Content starts
(** * Manufacturing quality analysis: validation, feature derivation and KPIs

    A shallow embedding of [src/config.py], [src/validation.py],
    [src/preprocess.py] and [src/kpi.py], and the properties of the
    validation battery and of the KPI aggregations.

    Modelling conventions
    - a pandas cell is a number, a text or the missing value; numbers are
      exact rationals ([Q]), so an arithmetic identity of the model is an
      identity of the real-valued computation the code performs;
    - a column is the list of its cells in row order, a table is the ordered
      association list of its labelled columns with its row count;
    - Python exceptions are the [Raise] results of an error monad;
    - Python sets of column names are [gset string]; turning such a set into
      a list is [elements], whose order is as unspecified as Python's;
    - the pandas operations that the code calls ([unique], [quantile],
      [groupby], [sort_values], the reductions) are functions on columns
      with the behaviour pandas documents for them, missing values included;
    - a table that a function copies or updates in place lives in a store of
      objects, so that what happens to the caller's table is a statement. *)

From Stdlib Require Import QArith Qround Qabs Lqa.
From Stdlib Require Import DecimalString Sorted.
From stdpp Require Import gmap strings list sets.

Open Scope string_scope.

(** ** Exceptions and the error monad *)

Inductive exn :=
| KeyError (key : string)
| TypeError
| ValueError
| ZeroDivisionError.

Inductive result (A : Type) :=
| Ok (a : A)
| Raise (e : exn).
Arguments Ok {A} a.
Arguments Raise {A} e.

#[global] Instance result_ret : MRet result := λ A a, Ok a.

#[global] Instance result_bind : MBind result := λ A B k m,
  match m with
  | Ok a => k a
  | Raise e => Raise e
  end.

(** A loop whose body may raise: the results of the iterations, in order, or
    the first exception. *)
Fixpoint for_each {A B} (f : A → result B) (l : list A) : result (list B) :=
  match l with
  | [] => Ok []
  | a :: l' => b ← f a; bs ← for_each f l'; Ok (b :: bs)
  end.

(** ** Cells, columns and tables *)

(** A number is held by its exact value. Comparisons, counts, minima and
    maxima are exact in pandas as well; sums, quotients and differences are
    computed here on the exact values, while int64 wraps around and
    binary64 rounds. The statements say of such a result only what holds of
    the machine result too: the expression that is evaluated, the bounds
    that rounding keeps, and the exact value where the operation is exact. *)
Inductive cell :=
| Num (q : Q)
| Str (s : string)
| NaN.

Abbreviation Series := (list cell).

Record DataFrame := {
  columns : list (string * Series);
  nrows : nat;
}.

(** [df.columns] *)
Definition column_names (df : DataFrame) : list string := (columns df).*1.

(** [col in df.columns] *)
Definition has_column (df : DataFrame) (col : string) : bool :=
  bool_decide (col ∈ column_names df).

Fixpoint assoc {A} (k : string) (l : list (string * A)) : option A :=
  match l with
  | [] => None
  | (k', v) :: l' => if String.eqb k k' then Some v else assoc k l'
  end.

(** [df[col]]: [KeyError] on a label the table does not have *)
Definition getitem (df : DataFrame) (col : string) : result Series :=
  match assoc col (columns df) with
  | Some s => Ok s
  | None => Raise (KeyError col)
  end.

(** [len(df)] *)
Definition len (df : DataFrame) : nat := nrows df.

(** The invariant of a pandas table read from a file: labels are unique and
    every column has one cell per row. *)
Definition wf_df (df : DataFrame) : Prop :=
  NoDup (column_names df) ∧ Forall (λ c, length c.2 = nrows df) (columns df).

(** [df.drop(columns=names)] *)
Definition drop_columns (names : gset string) (df : DataFrame) : DataFrame :=
  {| columns := filter (λ c, c.1 ∉ names) (columns df); nrows := nrows df |}.

(** [df[name] = series] on the columns of a table: the column is replaced in
    place when the label exists and appended otherwise. *)
Fixpoint set_column (name : string) (s : Series) (cols : list (string * Series))
  : list (string * Series) :=
  match cols with
  | [] => [(name, s)]
  | (k, c) :: rest =>
      if String.eqb name k then (k, s) :: rest
      else (k, c) :: set_column name s rest
  end.

Definition assign (name : string) (s : Series) (df : DataFrame) : DataFrame :=
  {| columns := set_column name s (columns df); nrows := nrows df |}.

(** ** config.py *)

Module config.

Definition REQUIRED_COLUMNS : list string :=
  [ "UDI"; "Product ID"; "Type"; "Air temperature [K]";
    "Process temperature [K]"; "Rotational speed [rpm]"; "Torque [Nm]";
    "Tool wear [min]"; "Machine failure"; "TWF"; "HDF"; "PWF"; "OSF"; "RNF" ].

Definition FAILURE_MODE_COLS : list string := ["TWF"; "HDF"; "PWF"; "OSF"; "RNF"].

Definition TARGET_COL : string := "Machine failure".

Definition VALID_TYPES : list string := ["L"; "M"; "H"].

(** One entry of [VALIDATION_RULES]: [rules.get("min")], [rules.get("max")]
    and [rules.get("strict_positive", False)]. *)
Record rule := {
  rule_min : option Z;
  rule_max : option Z;
  strict_positive : bool;
}.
Content ends
WHAT YOU WILL DO: For the listing above, say how many lines hold the string "sets". Give only that number.

YOUR RESPONSE: 2